Beowulf’s extraordinary ability is his strength--no man alive, and almost no monster alive, can match it. The most famous image demonstrating Beowulf’s strength comes early in the story when he fights the monster Grendel:

He twisted in pain,

And the bleeding sinews deep in his shoulder

Snapped, muscle and bone split

And broke.

This passage shows Beowulf defeating Grendel. But Beowulf doesn't simply win the battle; he does so in grand style (or we might say, in “epic” style) by ripping Grendel's arm from his body. The image of Grendel's arm slung over a rafter in Herot is one of the most famous in all of English literature.

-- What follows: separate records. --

(** Array [j] of the meshgrid, flattened, is column [j] of the cartesian
    grid. *)
Lemma meshgrid_is_cartesian_column (axes : list (list Q)) (j : nat) :
  j < length axes ->
  data (nth j (meshgrid_ij axes) (mkNdarray [] [])) = column (cartesian axes) j.
Proof.
  intros Hj. unfold meshgrid_ij, column, cartesian. simpl.
  rewrite (nth_map_lt _ _ _ _ 0) by (rewrite length_seq; exact Hj).
  rewrite seq_nth by exact Hj. simpl.
  rewrite cartesian_rows_indices, map_map.
  apply map_ext_in. intros idx Hidx.
  apply indices_lengths in Hidx. rewrite length_map in Hidx.
  symmetry. apply pick_nth; assumption.
Qed.

Lemma sequence_Ok_map {A B} (f : A -> result B) (l : list A) (bs : list B) :
  Forall2 (fun a b => f a = Ok b) l bs -> sequence (map f l) = Ok bs.
Proof.
  induction 1 as [|a b l bs Hab _ IH]; simpl; [reflexivity|].
  rewrite Hab. simpl. rewrite IH. reflexivity.
Qed.

Lemma sequence_first_failure {A B} (f : A -> result B) (pre post : list A)
    (bad : A) (e : exn) :
  Forall (fun a => exists b, f a = Ok b) pre -> f bad = Raise e ->
  sequence (map f (pre ++ bad :: post)) = Raise e.
Proof.
  intros Hpre Hbad. induction Hpre as [|a pre (b & Hb) _ IH]; simpl.
  - rewrite Hbad. reflexivity.
  - rewrite Hb. simpl. rewrite IH. reflexivity.
Qed.

(** X5.  A fitted [Tensor] term whose sub-terms all have an array for grid,
    of whatever kind and length: the cartesian grid has one row for each
    combination of axis values, as many as the product of the axis lengths,
    every row has one entry per sub-term, and the meshgrid has one array per
    sub-term which, read in row-major order, is the corresponding column of
    the cartesian grid. *)
Theorem tensor_grid_of_any_axes `{Collaborators} (g : GAM) (term : Term)
    (X : matrix) (extrapolation : Q) (num : Z) (grids : list matrix) :
  gam_fitted g = true -> fitted term = true -> kind term = Tensor ->
  Forall2 (fun s M => generate_X_grid (PyGAM g) s X extrapolation num
                      = Ok (GridArray M)) (splines term) grids ->
  let axes := map ravel grids in
  generate_X_grid (PyGAM g) term X extrapolation num
    = Ok (GridTensor (cartesian axes) (meshgrid_ij axes)) /\
  nrows (cartesian axes) = size_of (map (@length Q) axes) /\
  wf_matrix (cartesian axes) /\
  ncols (cartesian axes) = length (splines term) /\
  length (meshgrid_ij axes) = length (splines term) /\
  forall j, j < length (splines term) ->
    shape (nth j (meshgrid_ij axes) (mkNdarray [] [])) = map (@length Q) axes /\
    data (nth j (meshgrid_ij axes) (mkNdarray [] [])) = column (cartesian axes) j.
Proof.
  intros Hgam Hfit Hkind Hgrids axes.
  assert (Hk : length axes = length (splines term)).
  { unfold axes. rewrite length_map. symmetry. eapply Forall2_length. exact Hgrids. }
  split.
  { rewrite generate_X_grid_unfold. unfold check_is_fitted_gam, check_is_fitted.
    simpl. rewrite Hgam, Hfit, Hkind. simpl.
    rewrite (sequence_Ok_map _ (splines term) axes); [reflexivity|].
    unfold axes. clear Hk. induction Hgrids as [|s M ss Ms HsM _ IH]; simpl;
      constructor; [rewrite HsM; reflexivity|exact IH]. }
  split; [apply cartesian_rows_length|].
  split.
  { unfold wf_matrix, cartesian. simpl. apply List.Forall_forall. intros r Hr.
    rewrite cartesian_rows_indices in Hr. apply in_map_iff in Hr.
    destruct Hr as (idx & <- & Hidx). apply indices_lengths in Hidx.
    rewrite length_map in Hidx. apply pick_length. exact Hidx. }
  split; [exact Hk|].
  split; [unfold meshgrid_ij; rewrite length_map, length_seq; exact Hk|].
  intros j Hj. split.
  - unfold meshgrid_ij.
    rewrite (nth_map_lt _ _ _ _ 0) by (rewrite length_seq, Hk; exact Hj).
    reflexivity.
  - apply meshgrid_is_cartesian_column. rewrite Hk. exact Hj.
Qed.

Another key trait of the epic hero is his embodiment of his culture's ideals. Beowulf, as part of the early Middle Ages warrior culture, shows the courage that was so highly prized. We see this most poignantly in the poem's final battle, as Beowulf and his trusted friend Wiglaf battle the dragon. Beowulf is an old king now, no longer the fearsome warrior of his youth. In this passage, he has been mortally wounded by the dragon, but continues to fight on, with Wiglaf's help:

And Beowulf drew

His battle-sharp dagger: the bloodstained old king

Still knew what he was doing. Quickly, he cut the beast in half, slit it apart.

It fell, their courage had killed it.

This is Beowulf's last act on Earth. Moments later he dies from the dragon-inflicted wounds. But, as we can see, his courage holds until the end.